[Saved entries]
● ● ● ● ●

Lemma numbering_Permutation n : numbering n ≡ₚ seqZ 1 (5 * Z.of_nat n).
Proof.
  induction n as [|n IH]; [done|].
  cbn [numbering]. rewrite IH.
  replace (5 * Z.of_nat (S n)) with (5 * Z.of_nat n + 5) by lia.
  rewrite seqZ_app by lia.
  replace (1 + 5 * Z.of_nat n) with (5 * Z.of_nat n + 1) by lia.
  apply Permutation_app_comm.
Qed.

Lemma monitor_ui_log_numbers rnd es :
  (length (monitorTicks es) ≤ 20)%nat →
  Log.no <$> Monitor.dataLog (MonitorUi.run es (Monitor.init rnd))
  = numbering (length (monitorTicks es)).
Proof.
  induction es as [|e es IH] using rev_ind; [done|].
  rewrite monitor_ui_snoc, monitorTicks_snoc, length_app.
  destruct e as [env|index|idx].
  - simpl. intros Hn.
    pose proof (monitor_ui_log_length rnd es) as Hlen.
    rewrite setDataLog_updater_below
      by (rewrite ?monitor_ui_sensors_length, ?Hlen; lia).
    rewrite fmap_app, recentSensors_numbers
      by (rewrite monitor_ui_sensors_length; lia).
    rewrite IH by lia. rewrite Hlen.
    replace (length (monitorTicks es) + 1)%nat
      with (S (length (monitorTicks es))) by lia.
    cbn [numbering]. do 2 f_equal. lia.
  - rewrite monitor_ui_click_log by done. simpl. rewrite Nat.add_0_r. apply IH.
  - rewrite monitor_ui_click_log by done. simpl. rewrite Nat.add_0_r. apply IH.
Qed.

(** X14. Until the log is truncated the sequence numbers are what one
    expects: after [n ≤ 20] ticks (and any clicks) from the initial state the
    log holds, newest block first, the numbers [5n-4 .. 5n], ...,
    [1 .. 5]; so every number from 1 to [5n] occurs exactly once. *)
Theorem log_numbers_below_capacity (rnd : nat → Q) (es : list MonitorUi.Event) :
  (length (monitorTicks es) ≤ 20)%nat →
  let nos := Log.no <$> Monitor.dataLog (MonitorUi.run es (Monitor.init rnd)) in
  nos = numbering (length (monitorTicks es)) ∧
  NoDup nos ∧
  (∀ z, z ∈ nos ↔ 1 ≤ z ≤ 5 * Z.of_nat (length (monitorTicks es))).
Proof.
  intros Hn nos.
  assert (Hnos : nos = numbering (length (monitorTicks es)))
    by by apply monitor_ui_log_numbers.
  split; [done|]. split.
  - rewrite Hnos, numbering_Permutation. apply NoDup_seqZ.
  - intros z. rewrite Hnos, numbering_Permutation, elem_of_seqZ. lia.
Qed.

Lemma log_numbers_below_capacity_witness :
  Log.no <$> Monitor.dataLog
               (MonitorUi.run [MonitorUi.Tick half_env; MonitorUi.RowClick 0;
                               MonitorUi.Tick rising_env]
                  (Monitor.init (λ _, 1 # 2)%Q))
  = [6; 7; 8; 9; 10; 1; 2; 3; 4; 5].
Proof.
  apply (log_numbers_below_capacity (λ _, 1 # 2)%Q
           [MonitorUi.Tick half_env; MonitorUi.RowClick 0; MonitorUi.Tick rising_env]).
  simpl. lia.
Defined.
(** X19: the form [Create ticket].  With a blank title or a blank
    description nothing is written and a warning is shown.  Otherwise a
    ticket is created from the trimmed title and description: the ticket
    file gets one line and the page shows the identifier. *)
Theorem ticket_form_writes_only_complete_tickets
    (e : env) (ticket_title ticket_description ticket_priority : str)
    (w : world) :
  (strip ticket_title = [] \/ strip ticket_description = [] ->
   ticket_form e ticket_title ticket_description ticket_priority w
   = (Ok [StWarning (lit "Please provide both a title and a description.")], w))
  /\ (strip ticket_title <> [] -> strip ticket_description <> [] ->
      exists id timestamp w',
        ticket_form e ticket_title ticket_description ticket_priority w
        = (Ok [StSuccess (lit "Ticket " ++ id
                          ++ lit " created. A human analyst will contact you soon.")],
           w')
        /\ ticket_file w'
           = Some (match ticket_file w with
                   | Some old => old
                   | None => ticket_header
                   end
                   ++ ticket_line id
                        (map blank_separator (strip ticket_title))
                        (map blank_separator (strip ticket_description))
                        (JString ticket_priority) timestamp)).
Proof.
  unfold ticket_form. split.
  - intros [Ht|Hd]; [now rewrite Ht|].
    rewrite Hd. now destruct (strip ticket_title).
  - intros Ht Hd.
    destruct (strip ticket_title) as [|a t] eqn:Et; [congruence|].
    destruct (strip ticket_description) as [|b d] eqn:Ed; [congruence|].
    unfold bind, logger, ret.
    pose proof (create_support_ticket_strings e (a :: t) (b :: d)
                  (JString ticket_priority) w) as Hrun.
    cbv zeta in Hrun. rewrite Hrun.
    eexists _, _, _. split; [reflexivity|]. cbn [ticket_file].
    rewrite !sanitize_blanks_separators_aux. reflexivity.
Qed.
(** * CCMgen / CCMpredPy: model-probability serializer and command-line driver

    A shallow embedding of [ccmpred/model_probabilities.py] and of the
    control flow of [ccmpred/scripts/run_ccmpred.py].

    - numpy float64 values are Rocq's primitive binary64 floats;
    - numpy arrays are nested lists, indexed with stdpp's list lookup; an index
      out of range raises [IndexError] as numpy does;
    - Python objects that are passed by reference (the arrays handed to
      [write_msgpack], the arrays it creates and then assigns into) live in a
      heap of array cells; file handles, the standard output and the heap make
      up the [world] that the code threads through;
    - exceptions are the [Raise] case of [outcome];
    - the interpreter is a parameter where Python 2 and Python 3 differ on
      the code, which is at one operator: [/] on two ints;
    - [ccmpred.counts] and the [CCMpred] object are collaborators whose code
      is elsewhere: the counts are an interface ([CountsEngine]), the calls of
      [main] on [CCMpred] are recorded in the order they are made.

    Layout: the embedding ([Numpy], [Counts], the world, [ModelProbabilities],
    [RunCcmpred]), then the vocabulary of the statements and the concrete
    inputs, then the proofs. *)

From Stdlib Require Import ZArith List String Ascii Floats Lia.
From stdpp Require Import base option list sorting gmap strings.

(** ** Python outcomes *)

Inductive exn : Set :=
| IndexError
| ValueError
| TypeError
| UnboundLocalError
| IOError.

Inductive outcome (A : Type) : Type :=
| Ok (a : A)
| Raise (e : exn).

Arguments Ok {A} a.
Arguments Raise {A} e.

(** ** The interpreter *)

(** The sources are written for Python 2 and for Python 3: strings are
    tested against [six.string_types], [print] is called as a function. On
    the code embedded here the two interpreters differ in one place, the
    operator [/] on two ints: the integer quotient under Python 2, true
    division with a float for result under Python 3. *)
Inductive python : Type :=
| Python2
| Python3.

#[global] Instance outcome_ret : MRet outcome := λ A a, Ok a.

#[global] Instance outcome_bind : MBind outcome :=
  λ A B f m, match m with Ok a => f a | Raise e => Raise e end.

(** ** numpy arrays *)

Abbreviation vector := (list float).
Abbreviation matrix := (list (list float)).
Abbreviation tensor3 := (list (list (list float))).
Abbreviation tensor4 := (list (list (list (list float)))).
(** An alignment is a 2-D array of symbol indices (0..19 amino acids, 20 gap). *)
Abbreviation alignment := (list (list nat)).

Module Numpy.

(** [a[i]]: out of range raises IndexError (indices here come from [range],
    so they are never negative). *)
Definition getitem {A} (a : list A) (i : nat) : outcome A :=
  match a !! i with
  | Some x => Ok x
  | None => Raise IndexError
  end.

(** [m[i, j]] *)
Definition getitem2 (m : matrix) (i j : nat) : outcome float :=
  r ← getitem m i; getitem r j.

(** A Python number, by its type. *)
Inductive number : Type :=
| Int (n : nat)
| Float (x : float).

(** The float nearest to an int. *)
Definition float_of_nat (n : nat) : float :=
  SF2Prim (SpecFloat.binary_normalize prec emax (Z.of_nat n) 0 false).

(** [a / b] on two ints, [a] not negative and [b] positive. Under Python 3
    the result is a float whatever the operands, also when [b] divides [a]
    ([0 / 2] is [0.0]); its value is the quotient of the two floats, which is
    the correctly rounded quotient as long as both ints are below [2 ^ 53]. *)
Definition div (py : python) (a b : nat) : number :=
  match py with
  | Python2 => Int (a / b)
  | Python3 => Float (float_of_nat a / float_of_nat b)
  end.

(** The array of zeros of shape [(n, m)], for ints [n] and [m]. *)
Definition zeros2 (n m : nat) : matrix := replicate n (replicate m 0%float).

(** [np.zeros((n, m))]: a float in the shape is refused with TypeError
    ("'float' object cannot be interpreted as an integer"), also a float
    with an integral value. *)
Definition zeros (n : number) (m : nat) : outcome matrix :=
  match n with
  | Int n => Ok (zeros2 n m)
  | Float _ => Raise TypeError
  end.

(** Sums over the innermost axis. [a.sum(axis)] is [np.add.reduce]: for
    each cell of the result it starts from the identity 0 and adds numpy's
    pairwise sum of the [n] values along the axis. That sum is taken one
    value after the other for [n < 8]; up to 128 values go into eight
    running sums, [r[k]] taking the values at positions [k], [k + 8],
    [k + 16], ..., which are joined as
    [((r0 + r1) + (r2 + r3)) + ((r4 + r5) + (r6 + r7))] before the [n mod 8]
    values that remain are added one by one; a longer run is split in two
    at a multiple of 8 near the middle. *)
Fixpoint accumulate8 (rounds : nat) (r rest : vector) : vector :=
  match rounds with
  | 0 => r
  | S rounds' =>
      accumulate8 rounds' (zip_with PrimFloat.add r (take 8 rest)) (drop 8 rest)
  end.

● ● ● ● ●

• YOUR OBJECTIVE:
Please give again the lines above between the line holding "intros Hn nos." and the line holding "(Monitor.init (λ _, 1", inclusive, exactly as they are and with nothing added.

• EXERCISE RESPONSE:
  intros Hn nos.
  assert (Hnos : nos = numbering (length (monitorTicks es)))
    by by apply monitor_ui_log_numbers.
  split; [done|]. split.
  - rewrite Hnos, numbering_Permutation. apply NoDup_seqZ.
  - intros z. rewrite Hnos, numbering_Permutation, elem_of_seqZ. lia.
Qed.

Lemma log_numbers_below_capacity_witness :
  Log.no <$> Monitor.dataLog
               (MonitorUi.run [MonitorUi.Tick half_env; MonitorUi.RowClick 0;
                               MonitorUi.Tick rising_env]
                  (Monitor.init (λ _, 1 # 2)%Q))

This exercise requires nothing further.